◆ Task brief ◆
In the records that follow, the lines from the one containing "let absorbed := rawDamage" to the one containing "shieldStrength := strength;", inclusive, are to be given again exactly.

◆ Data excerpts ◆
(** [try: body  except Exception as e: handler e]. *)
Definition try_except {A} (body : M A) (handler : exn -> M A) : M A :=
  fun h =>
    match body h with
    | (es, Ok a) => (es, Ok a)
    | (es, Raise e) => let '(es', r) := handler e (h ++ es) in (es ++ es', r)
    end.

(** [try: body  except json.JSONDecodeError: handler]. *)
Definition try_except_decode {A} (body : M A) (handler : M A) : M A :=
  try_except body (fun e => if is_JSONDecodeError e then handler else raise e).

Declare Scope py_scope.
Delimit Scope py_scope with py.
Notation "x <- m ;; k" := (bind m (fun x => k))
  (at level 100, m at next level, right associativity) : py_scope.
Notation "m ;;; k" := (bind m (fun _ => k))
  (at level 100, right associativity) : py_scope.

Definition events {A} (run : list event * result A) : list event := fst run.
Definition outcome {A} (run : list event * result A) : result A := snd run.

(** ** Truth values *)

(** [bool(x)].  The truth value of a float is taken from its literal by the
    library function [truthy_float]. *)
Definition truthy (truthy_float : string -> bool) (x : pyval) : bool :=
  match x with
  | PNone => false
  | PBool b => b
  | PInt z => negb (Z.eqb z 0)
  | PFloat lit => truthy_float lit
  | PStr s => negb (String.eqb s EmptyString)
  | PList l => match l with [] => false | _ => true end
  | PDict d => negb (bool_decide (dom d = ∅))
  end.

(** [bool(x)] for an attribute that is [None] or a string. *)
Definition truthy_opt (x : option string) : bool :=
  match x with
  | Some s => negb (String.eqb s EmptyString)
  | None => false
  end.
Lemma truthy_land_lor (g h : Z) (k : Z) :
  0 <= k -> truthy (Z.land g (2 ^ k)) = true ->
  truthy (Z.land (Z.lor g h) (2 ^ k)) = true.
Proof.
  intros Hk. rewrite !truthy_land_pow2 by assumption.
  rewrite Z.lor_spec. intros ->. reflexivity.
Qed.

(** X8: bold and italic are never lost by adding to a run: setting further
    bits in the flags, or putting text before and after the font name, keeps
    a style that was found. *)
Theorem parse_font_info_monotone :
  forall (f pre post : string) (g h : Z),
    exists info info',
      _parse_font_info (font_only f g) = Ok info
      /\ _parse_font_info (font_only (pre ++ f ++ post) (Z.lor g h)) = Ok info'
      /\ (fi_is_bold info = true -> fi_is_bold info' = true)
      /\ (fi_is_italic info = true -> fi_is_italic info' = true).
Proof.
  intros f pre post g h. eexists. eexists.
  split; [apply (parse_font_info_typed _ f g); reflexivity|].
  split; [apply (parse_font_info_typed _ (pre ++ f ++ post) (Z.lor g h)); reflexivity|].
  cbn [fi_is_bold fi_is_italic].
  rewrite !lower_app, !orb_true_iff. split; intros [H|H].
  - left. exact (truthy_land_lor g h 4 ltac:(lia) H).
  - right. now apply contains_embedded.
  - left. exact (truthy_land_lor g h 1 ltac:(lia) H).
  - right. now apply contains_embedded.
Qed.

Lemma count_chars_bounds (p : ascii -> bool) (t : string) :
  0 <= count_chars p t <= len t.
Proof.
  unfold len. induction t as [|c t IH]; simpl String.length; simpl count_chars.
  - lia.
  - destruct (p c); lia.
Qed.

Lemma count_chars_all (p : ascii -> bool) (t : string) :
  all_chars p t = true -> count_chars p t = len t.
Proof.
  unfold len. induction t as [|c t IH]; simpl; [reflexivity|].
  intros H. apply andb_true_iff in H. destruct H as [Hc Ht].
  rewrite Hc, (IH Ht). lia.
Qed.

--

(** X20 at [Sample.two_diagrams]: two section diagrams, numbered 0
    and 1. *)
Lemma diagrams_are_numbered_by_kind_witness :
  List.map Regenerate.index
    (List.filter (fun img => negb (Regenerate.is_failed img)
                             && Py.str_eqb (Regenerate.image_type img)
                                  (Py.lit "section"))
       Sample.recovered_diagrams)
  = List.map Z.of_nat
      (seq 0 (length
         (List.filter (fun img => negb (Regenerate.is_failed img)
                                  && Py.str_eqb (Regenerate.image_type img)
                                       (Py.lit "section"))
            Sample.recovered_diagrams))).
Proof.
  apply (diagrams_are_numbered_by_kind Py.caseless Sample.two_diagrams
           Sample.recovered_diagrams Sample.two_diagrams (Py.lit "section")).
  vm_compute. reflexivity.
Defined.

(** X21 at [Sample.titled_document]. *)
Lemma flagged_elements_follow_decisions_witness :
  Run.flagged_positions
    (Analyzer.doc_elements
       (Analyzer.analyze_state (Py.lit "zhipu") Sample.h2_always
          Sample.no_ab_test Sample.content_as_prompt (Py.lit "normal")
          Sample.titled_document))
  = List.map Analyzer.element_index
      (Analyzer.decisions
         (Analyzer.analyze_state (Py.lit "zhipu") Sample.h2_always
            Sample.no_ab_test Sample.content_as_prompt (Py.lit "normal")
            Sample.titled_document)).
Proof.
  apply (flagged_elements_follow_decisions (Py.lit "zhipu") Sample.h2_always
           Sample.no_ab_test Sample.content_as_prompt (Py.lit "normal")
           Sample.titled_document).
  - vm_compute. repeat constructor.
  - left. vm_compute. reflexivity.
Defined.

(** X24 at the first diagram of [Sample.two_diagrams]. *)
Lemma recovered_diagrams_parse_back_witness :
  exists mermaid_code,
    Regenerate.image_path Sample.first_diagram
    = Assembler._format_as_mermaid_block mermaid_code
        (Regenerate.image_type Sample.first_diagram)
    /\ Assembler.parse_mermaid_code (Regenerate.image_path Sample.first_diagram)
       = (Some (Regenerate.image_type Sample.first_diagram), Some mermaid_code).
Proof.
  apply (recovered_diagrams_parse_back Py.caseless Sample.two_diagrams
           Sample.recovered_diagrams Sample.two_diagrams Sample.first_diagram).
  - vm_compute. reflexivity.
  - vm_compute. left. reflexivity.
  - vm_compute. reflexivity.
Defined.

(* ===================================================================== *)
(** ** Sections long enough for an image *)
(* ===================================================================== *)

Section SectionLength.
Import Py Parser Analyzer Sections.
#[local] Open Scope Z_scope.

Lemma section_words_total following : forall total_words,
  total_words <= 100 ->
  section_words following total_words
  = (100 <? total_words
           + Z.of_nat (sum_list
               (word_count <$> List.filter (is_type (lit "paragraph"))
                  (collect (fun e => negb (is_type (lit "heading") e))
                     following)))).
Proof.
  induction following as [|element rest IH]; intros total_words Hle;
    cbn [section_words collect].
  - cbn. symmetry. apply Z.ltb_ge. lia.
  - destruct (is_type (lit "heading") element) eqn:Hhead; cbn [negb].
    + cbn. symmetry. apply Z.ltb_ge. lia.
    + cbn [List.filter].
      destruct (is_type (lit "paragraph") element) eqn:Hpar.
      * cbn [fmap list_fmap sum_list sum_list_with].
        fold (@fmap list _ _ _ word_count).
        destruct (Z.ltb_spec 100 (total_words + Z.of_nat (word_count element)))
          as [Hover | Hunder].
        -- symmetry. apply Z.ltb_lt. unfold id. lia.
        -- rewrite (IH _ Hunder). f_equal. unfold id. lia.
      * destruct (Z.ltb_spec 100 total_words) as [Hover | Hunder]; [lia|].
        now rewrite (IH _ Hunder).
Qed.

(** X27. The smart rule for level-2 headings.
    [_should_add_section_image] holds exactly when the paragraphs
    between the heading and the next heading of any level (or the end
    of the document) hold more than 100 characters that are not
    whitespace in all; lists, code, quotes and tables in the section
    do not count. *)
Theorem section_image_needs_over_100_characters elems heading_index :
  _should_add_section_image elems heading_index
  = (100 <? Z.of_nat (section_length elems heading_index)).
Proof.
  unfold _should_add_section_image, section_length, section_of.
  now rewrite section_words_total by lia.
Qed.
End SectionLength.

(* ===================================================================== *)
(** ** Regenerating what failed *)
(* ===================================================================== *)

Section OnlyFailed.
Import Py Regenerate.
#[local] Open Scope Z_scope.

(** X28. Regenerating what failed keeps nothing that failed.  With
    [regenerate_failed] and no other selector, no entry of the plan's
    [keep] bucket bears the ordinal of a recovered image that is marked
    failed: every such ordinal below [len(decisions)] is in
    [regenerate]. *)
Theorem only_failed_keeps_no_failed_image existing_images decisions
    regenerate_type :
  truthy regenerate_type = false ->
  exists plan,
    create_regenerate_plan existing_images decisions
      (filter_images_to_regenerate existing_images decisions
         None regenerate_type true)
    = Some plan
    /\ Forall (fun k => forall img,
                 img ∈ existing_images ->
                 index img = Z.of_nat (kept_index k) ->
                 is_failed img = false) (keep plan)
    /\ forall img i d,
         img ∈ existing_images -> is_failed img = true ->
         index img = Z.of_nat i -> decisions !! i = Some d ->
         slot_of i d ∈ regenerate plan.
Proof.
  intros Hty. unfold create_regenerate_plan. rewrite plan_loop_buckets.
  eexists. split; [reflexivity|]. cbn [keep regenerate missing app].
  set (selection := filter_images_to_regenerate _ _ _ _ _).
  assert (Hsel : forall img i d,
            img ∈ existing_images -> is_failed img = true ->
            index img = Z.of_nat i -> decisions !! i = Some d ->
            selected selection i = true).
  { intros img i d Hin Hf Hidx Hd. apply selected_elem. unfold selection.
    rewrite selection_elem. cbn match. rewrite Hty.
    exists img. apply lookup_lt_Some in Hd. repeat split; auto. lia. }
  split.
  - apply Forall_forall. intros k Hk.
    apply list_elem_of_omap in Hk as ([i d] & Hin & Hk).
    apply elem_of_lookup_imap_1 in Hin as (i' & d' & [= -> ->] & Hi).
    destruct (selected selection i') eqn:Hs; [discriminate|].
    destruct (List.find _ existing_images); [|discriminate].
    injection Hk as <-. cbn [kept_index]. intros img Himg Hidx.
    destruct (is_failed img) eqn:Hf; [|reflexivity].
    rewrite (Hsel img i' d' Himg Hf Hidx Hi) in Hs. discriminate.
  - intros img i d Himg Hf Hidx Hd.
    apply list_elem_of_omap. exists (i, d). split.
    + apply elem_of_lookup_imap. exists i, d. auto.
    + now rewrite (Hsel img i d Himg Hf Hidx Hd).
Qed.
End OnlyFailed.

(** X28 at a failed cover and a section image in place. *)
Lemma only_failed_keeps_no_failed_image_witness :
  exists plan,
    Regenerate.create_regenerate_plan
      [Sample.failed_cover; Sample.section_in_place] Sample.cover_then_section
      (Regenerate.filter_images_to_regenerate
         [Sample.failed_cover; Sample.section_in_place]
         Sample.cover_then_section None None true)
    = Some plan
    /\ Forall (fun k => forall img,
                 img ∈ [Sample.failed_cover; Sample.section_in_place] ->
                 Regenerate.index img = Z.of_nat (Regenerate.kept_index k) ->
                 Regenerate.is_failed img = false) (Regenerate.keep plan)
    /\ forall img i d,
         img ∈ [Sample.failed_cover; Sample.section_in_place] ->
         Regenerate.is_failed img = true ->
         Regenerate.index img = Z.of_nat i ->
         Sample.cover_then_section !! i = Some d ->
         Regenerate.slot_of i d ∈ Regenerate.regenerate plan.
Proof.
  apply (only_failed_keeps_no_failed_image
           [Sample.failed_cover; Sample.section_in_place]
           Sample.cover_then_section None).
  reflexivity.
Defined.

---

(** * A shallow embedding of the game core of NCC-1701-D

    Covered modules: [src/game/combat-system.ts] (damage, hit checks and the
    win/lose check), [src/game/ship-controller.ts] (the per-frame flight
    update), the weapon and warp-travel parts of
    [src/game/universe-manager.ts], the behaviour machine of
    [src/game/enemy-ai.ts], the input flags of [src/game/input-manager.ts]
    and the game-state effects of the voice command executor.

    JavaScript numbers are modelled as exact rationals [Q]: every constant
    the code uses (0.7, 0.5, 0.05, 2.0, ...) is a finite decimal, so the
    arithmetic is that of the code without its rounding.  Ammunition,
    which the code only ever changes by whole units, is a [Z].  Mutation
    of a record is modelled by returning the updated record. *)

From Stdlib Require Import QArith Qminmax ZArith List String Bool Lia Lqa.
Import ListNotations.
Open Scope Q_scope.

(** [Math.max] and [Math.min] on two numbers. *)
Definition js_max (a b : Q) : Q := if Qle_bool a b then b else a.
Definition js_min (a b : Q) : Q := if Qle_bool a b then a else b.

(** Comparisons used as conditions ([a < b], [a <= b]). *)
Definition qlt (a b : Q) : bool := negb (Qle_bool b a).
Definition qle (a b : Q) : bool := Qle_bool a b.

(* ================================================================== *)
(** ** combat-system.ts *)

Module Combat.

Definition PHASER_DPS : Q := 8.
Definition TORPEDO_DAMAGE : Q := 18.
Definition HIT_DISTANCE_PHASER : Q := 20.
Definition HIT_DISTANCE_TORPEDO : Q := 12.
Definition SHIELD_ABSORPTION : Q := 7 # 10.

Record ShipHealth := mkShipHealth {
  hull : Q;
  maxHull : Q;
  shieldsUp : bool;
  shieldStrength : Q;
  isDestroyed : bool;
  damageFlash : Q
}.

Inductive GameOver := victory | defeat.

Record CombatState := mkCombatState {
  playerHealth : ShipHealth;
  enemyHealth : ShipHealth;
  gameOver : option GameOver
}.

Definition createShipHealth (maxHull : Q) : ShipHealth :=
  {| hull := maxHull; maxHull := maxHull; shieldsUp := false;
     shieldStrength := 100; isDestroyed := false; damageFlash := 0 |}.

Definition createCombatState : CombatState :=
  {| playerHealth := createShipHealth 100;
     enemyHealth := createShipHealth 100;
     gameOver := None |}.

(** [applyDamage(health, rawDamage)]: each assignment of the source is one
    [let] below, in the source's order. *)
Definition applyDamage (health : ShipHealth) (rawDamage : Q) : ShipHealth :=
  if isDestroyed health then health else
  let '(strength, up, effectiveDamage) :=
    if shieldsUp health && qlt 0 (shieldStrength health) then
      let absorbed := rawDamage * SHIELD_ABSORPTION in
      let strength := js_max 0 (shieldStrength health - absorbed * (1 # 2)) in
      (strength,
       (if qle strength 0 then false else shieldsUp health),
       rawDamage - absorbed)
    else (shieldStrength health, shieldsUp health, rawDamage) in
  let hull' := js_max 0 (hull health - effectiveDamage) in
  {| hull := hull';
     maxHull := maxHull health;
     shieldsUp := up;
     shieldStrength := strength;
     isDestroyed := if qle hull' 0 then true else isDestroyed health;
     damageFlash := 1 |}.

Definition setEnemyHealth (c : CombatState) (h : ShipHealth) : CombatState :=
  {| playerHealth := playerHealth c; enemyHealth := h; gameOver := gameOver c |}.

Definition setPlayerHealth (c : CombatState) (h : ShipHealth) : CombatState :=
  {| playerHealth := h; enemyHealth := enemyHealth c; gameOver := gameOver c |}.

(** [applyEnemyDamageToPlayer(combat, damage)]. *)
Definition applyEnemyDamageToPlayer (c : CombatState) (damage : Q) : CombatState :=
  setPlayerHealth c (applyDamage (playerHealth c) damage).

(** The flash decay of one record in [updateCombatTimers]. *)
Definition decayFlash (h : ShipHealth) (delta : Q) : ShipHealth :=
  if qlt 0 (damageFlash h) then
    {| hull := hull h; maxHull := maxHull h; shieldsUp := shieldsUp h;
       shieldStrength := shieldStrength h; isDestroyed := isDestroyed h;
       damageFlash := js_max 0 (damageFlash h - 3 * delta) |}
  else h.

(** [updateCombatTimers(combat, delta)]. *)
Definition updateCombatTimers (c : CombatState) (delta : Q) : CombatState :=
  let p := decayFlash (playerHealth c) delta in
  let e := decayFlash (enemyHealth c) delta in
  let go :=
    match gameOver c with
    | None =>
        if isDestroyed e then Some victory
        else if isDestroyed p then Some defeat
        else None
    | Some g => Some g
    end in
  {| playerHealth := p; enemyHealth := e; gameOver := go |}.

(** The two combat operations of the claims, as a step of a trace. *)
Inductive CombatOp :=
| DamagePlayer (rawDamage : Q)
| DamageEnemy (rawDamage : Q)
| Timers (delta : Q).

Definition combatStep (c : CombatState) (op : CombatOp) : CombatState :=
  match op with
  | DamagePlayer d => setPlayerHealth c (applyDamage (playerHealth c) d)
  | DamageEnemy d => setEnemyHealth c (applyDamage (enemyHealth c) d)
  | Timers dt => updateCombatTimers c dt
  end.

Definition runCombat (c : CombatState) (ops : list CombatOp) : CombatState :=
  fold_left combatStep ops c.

◆ Result of the task ◆
      let absorbed := rawDamage * SHIELD_ABSORPTION in
      let strength := js_max 0 (shieldStrength health - absorbed * (1 # 2)) in
      (strength,
       (if qle strength 0 then false else shieldsUp health),
       rawDamage - absorbed)
    else (shieldStrength health, shieldsUp health, rawDamage) in
  let hull' := js_max 0 (hull health - effectiveDamage) in
  {| hull := hull';
     maxHull := maxHull health;
     shieldsUp := up;
     shieldStrength := strength;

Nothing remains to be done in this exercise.